Das Bundesverfassungsgericht hatte 2020 ein pauschales Verbot der organisierten Suizidassistenz gekippt. Es urteilte, das Recht auf selbstbestimmtes Sterben schließe das Recht ein, sich das Leben zu nehmen und dabei die Hilfe Dritter in Anspruch zu nehmen. Seitdem wird um eine Neuregelung gerungen und damit auch die Frage, ob Regeln zur Suizidassistenz per Strafrecht sanktioniert werden können oder nicht.
Die Abstimmung über diese Gewissensfrage soll ohne Fraktionszwang erfolgen. Unterstützung bekommen die Entwürfe jeweils aus unterschiedlichen Fraktionen, auch die Mitglieder der Bundesregierung, die dem Bundestag angehören, werden sich voraussichtlich unterschiedlich entscheiden.
Bundesarbeitsminister Hubertus Heil (SPD) und Bundeslandwirtschaftsminister Cem Özdemir (Grüne) unterstützen beispielsweise den Castellucci-Entwurf, Bundesgesundheitsminister Karl Lauterbach (SPD) und Bundesfinanzminister Christian Lindner (FDP) gehören zu den Unterzeichnern des ursprünglichen Helling-Plahr-Entwurfs.
Sollte dieser Entwurf eine Mehrheit bekommen, muss auch der Bundesrat seine Zustimmung geben. Dies werde notwendig durch die Beratungsstruktur, für die die Länder dann aufkommen müssten, erläuterte der Grünen-Abgeordnete Till Steffen. Noch ist aber völlig offen, wie die Abstimmung ausgeht. Es gebe noch viele Abgeordnete, die sich noch nicht entschieden haben, sagte Helling-Plahr.
Patientenschützer warnen
Patientenschützer warnen davor, Angebote zur Sterbehilfe in Deutschland gesetzlich zu regeln. "Die organisierte Hilfe zur Selbsttötung lässt sich nicht durch ein Gesetz regeln", sagte Eugen Brysch, Vorstand der Stiftung Patientenschutz, den Zeitungen der Funke Mediengruppe am Dienstag. Die Selbstbestimmung der Sterbewilligen und der Schutz vor Fremdbestimmung seien viel zu komplex, um sie in Paragrafen zu pressen. Es sei darüber hinaus ein "Irrglaube", dass autonome Entscheidungen durch Pflichtberatungen, wie sie derzeit im Gespräch sind, allgemeingültig überprüfbar wären.
Brysch beklagte in diesem Zusammenhang, dass Psychotherapie und würdevolle Pflege oder Therapie für viele sterbenskranke, lebenssatte, psychisch kranke oder depressive Menschen weiter unerreichbar seien. "Suizidprävention bleibt somit viel zu häufig auf der Strecke", sagte er.

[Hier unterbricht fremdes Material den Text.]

(** *** Old tokens *)

Definition no_legacy (s : fs) : Prop :=
  Forall (fun p => files s !! p = None /\ (p ∉ dirs s) /\ p <> abs_path l) (legacyPaths (HOME E)).

Lemma no_legacy_shrunk s s' : shrunk l s s' -> no_legacy s -> no_legacy s'.
Proof.
  intros [Hf Hd] H. eapply Forall_impl; [exact H|]. intros p (H1 & H2 & H3). split_and!; [|set_solver|done].
  destruct (files s' !! p) as [x|] eqn:Ex; [|done]. apply (lookup_weaken _ (files s)) in Ex; [congruence|done].
Qed.

Lemma no_migration w : no_legacy (w_fs w) -> (MigrateLegacyDevice E parse valid_time w).1 = w.
Proof.
  intros H. unfold MigrateLegacyDevice, UserHomeDir. destruct (HOME E =?s ""); [done|].
  assert (He : existsb (fun p => exists_file E p w) (legacyPaths (HOME E)) = false); [|by rewrite He].
  apply not_true_is_false. intros (p & Hp & Hx)%existsb_elem_of. unfold no_legacy in H. rewrite Forall_forall in H.
  destruct (H p Hp) as (H1 & H2 & _). unfold exists_file, fileExists, os_Stat in Hx.
  rewrite (quiet_disk E Q) in Hx. cbn [no_disk_faults f_stat] in Hx. rewrite H1, decide_False in Hx; done.
Qed.

Context (R : registration) (validate : Identity -> string -> result HealthPolicyResponse).

(** A start whose validation fails: the token is cleared before a new one is
    asked for. *)
Record failed_start (claimCode : string) (w : world) (id : Identity) (token : string) : Prop := {
  fs_inv : file_inv l w;
  fs_loads : exists w1, LoadIdentity E parse valid_time w = (w1, (id, token, None));
  fs_id : valid_id (DeviceID id);
  fs_invalid : exists e, validate id token = Err e;
  fs_legacy : no_legacy (w_fs w);
  fs_refused : exists e, register R claimCode = Err e }.

Lemma start_forgets claimCode w id token : failed_start claimCode w id token ->
  exists w', establish_identity E parse indent valid_time R validate claimCode w = (w', None) /\
    (manager_Load (GetTokenStore E) (DeviceID id) w').2 = Err ErrTokenNotFound.
Proof.
  intros [Hw [w1 Hl] Hd [e Hv] Hleg [e' Hr]]. pose proof Hl as (path & data & L)%LoadIdentity_loads.
  unfold establish_identity. rewrite Hl, (eqb_neq_s token), Hv by apply L.
  destruct (manager_load_runs w (DeviceID id) Hw Hd) as (w1' & E1 & Hi1 & _ & Hs1).
  pose proof (ld_token _ _ _ _ _ _ L) as Et. rewrite Et in E1. injection E1 as <- _.
  destruct (manager_clear_runs w1 (DeviceID id) Hi1 Hd) as (w2 & E2 & Hi2 & Hn2 & Hs2). rewrite E2.
  assert (Hs : shrunk l (w_fs w) (w_fs w2)) by (by transitivity (w_fs w1)).
  unfold claim_or_die, ClaimDevice. pose proof (no_migration w2 (no_legacy_shrunk _ _ Hs Hleg)) as Hm.
  destruct (MigrateLegacyDevice E parse valid_time w2) as [w2' me]. cbn [fst] in Hm. subst w2'.
  destruct (no_existing_device w2 id token w w1 path data L) as (w3 & -> & Hi3 & Hn3); [apply Hs|done..|].
  rewrite Hr. exists w3. split; [done|].
  destruct (manager_load_runs w3 (DeviceID id) Hi3 Hd) as (w4 & -> & _). by rewrite Hn3.
Qed.
End start.

(** *** The validation of the token *)

Section validation.
Context (parse_float : string -> option float64) (fmt_float : float64 -> option string).
Context (url_error : string -> error) (network : HttpClient.http_request -> Z -> attempt_result).
Context (url anon : string).

Definition zero_heartbeat (device : string) : DeviceHeartbeat :=
  let zero := f64_of_Z 0 in
  mkHeartbeat (mkPolicyRequest device 0 0 zero zero zero false zero 0) "" zero zero 0 "" "" false false.

(** A heartbeat under the stored identity. *)
Definition validation (id : Identity) (token : string) : result HealthPolicyResponse :=
  let c := NewBackendClient url anon token (DeviceID id) (OrgID id) in
  default (Err "") (run_call url_error network c Err (SendDeviceHeartbeat parse_float fmt_float c (zero_heartbeat (DeviceID id)))).

(** Without the server no token is valid. *)
Lemma outage_invalid id token : (forall q n, transient (network q n) = true) -> exists e, validation id token = Err e.
Proof.
  intros Hout. unfold validation. set (c := NewBackendClient url anon token (DeviceID id) (OrgID id)).
  unfold SendDeviceHeartbeat, send. destruct (marshal_heartbeat _ _) as [j|e]; [|by exists e].
  cbn [run_call]. unfold PostWithHeaders, do_request, policy_answer.
  destruct (prepare url_error (httpc c) _ _ _ _) as [q|e]; [|by exists e]. unfold DoWithReq.
  destruct (retry_loop_spec (network q) (maxRetries (httpc c)) (Z.to_nat (maxRetries (httpc c) + 1)) 0 [])
    as (n & _ & -> & _); [done..|]. cbn [fst option_map default].
  destruct (typed_answer _ _ _ _ _ (surfaced (network q n))) as [v|e] eqn:Ea; [|by exists e].
  exfalso. apply typed_answer_ok in Ea as (r & b & (Er & Hs & _) & _). specialize (Hout q n). rewrite Er in Hout.
  apply Z.leb_le in Hout. lia.
Qed.
End validation.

Das Bundesverfassungsgericht hatte im Februar 2020 geurteilt, dass das Recht auf selbstbestimmtes Sterben auch das Recht umfasst, hierbei Hilfe Dritter in Anspruch zu nehmen. Eine bis dahin geltende Regelung, die organisierte Suizidassistenz von Sterbehilfeorganisationen verboten hatte, erklärte das Gericht für nicht zulässig. Seitdem wird im Bundestag über eine mögliche Folgeregelung diskutiert. Am Dienstag soll in Berlin eine fraktionsübergreifende Initiative vorgestellt werden.